The other setback was losing strength. Not hitting the weights consistently, and sticking to indoor stuff like pushups and squats, set me back. My military pull-up reps dropped, and I want to regain strength.
2021 will be the year of regaining my form, cutting body fat, and figuring out more sustainable forms of exercise.
Balance will be instrumental. Not focusing too much on one area of my body, and keeping things fun yet progressive.
Part 3: Professional
Very good year.
I covered most of the big milestones in Part 1. We are working on a bunch of new projects that I can’t disclose just yet, but will hopefully be able to announce soon 🙂
Working with the team, and my co-founder Wilson, continues to be a great experience. I’m optimistic for the future.
The Humans of Magic podcast is my passion project, the place where I can explore my curiosity within a gaming space and community that I love.
Episode releases slowed way down this year, as I ignored the cadence of a regular release schedule. After publishing the book tie-in, I wanted to be more intentional and selective in the interview process.
Still an amazing year, characterized by a “quality over quantity” ethos:
- Zac Hill – co-founder/COO of The Future Project, ex-Magic designer
- The Professor – Magic’s biggest YouTuber
- Bloody – Twitch Partnered streamer
- Matt Sperling – Magic pro and notable “contrarian/humorist” (a.k.a. the smartest troll in the game)
- Jim Davis – Magic streamer, ex-pro, #TeamCardBoardLive
- Reid Duke – Magic Hall of Famer and top-10 player of all time
- Ally Warfield – Magic streamer and Rivals League member
- Austin Bursavich – Magic pro, controversial figure temporarily banned for whistleblowing
- Autumn Burchett – Magic pro, one of the UK’s best players
- Ellie of the Veil – Magic streamer, notable POC content creator
- Noah Weil – ex-Magic pro, ex-Magic designer, host of the Gathering Stories podcast
- Anuraag Das – Magic streamer, most famous person in the Legacy format
- Dana Fischer – 10-year old Magic streamer and personality, ambassador for the game
Okay, maybe I still did a little bit o’ podcasting. Compared to 2019, this was a down year 🙂
My buddy Ken and I have started an NBA podcast: The Mashup NBA Show with Ken and James.
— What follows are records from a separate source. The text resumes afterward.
(** * A shallow embedding of the job-search chat front end

    The development follows the TypeScript sources:
    - [Js]: the fragment of the JavaScript run time the code relies on
      (strings as sequences of UTF-16 code units, truthiness, [trim],
      [slice], template literals over integers);
    - [Api]: the [fetch] wrappers of [services/api];
    - [React]: rendered trees and the dispatch of clicks;
    - [JobDetailModal] and [JobCard]: the two job views and their
      apply-confirmation dialogs;
    - [ChatPage]: the state, handlers and pagination of the chat page;
    - [ChatPageMount]: the effect that loads or creates the chat when
      the page mounts. *)

From Stdlib Require Import String Ascii DecimalString.
From Stdlib Require Import List ZArith NArith Bool Lia.
From Stdlib Require Import DecimalZ DecimalPos FinFun.
Import ListNotations.

Set Implicit Arguments.

(* ================================================================== *)
(** * The JavaScript fragment                                           *)
(* ================================================================== *)

Module Js.

(** A JavaScript string is a finite sequence of UTF-16 code units. *)
Definition codeunit := N.
Definition jsstring := list codeunit.

(** String literals of the source are written [str "..."]. *)
Definition str (s : string) : jsstring :=
  map N_of_ascii (list_ascii_of_string s).

Fixpoint eqb (a b : jsstring) : bool :=
  match a, b with
  | [], [] => true
  | x :: a', y :: b' => N.eqb x y && eqb a' b'
  | _, _ => false
  end.

(** ToBoolean on a string: only the empty string is falsy. *)
Definition truthy (s : jsstring) : bool :=
  match s with [] => false | _ :: _ => true end.

(** [a || b] where [a] is a possibly undefined string. *)
Definition or_else (a : option jsstring) (b : jsstring) : jsstring :=
  match a with
  | Some s => if truthy s then s else b
  | None => b
  end.

(** The code units [String.prototype.trim] strips: ECMAScript's
    WhiteSpace and LineTerminator productions. *)
Definition whiteSpaceUnits : list codeunit :=
  [0x09; 0x0A; 0x0B; 0x0C; 0x0D; 0x20; 0xA0; 0x1680; 0x2028; 0x2029;
   0x202F; 0x205F; 0x3000; 0xFEFF]%N.

Definition isWhiteSpace (c : codeunit) : bool :=
  existsb (N.eqb c) whiteSpaceUnits
  || (N.leb 0x2000 c && N.leb c 0x200A).

Fixpoint trimStart (s : jsstring) : jsstring :=
  match s with
  | c :: s' => if isWhiteSpace c then trimStart s' else s
  | [] => []
  end.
Check us out for some extreme takes, crazy tangents, and [why player X sucks].
I’ve been a lifelong NBA fan, and this is a fun excuse to hang out with Ken and share some laughs. It also fires up my brain in different ways.
Part 4: Relationships
This year was much harder in terms of getting together with family and relatives, especially outside of China. Technology helped a lot here.
I’m happy that my immediate family, and in-laws, are doing well.
I’m grateful that for a brief period, pre-COVID breakout, I was able to spend time in Vancouver, Canada with them.
Life is short — call your loved ones.
Keeping in touch with friends has been good in 2020. I was a never a social animal, and Zoom calls became my natural habitat of being. Social media platforms like WeChat, Facebook Messenger, and WhatsApp have helped a lot with communication.
While I’m not the biggest fan of technology’s creation of addictive behaviors, I believe it is mostly a reflection of our intrinsic needs. We have a personal responsibility to manage our habits, and the benefits outweigh the drawbacks.
Continuing on last year’s theme, I gave friends as much unconditional support as I could muster. Relax, give up control, understand that people are people, and enjoy the good friendships.
Not all friendships are good, however. Not all are sustainable. Had to internalize this.
That’s all, folks.
How about you? Let me know how your year was.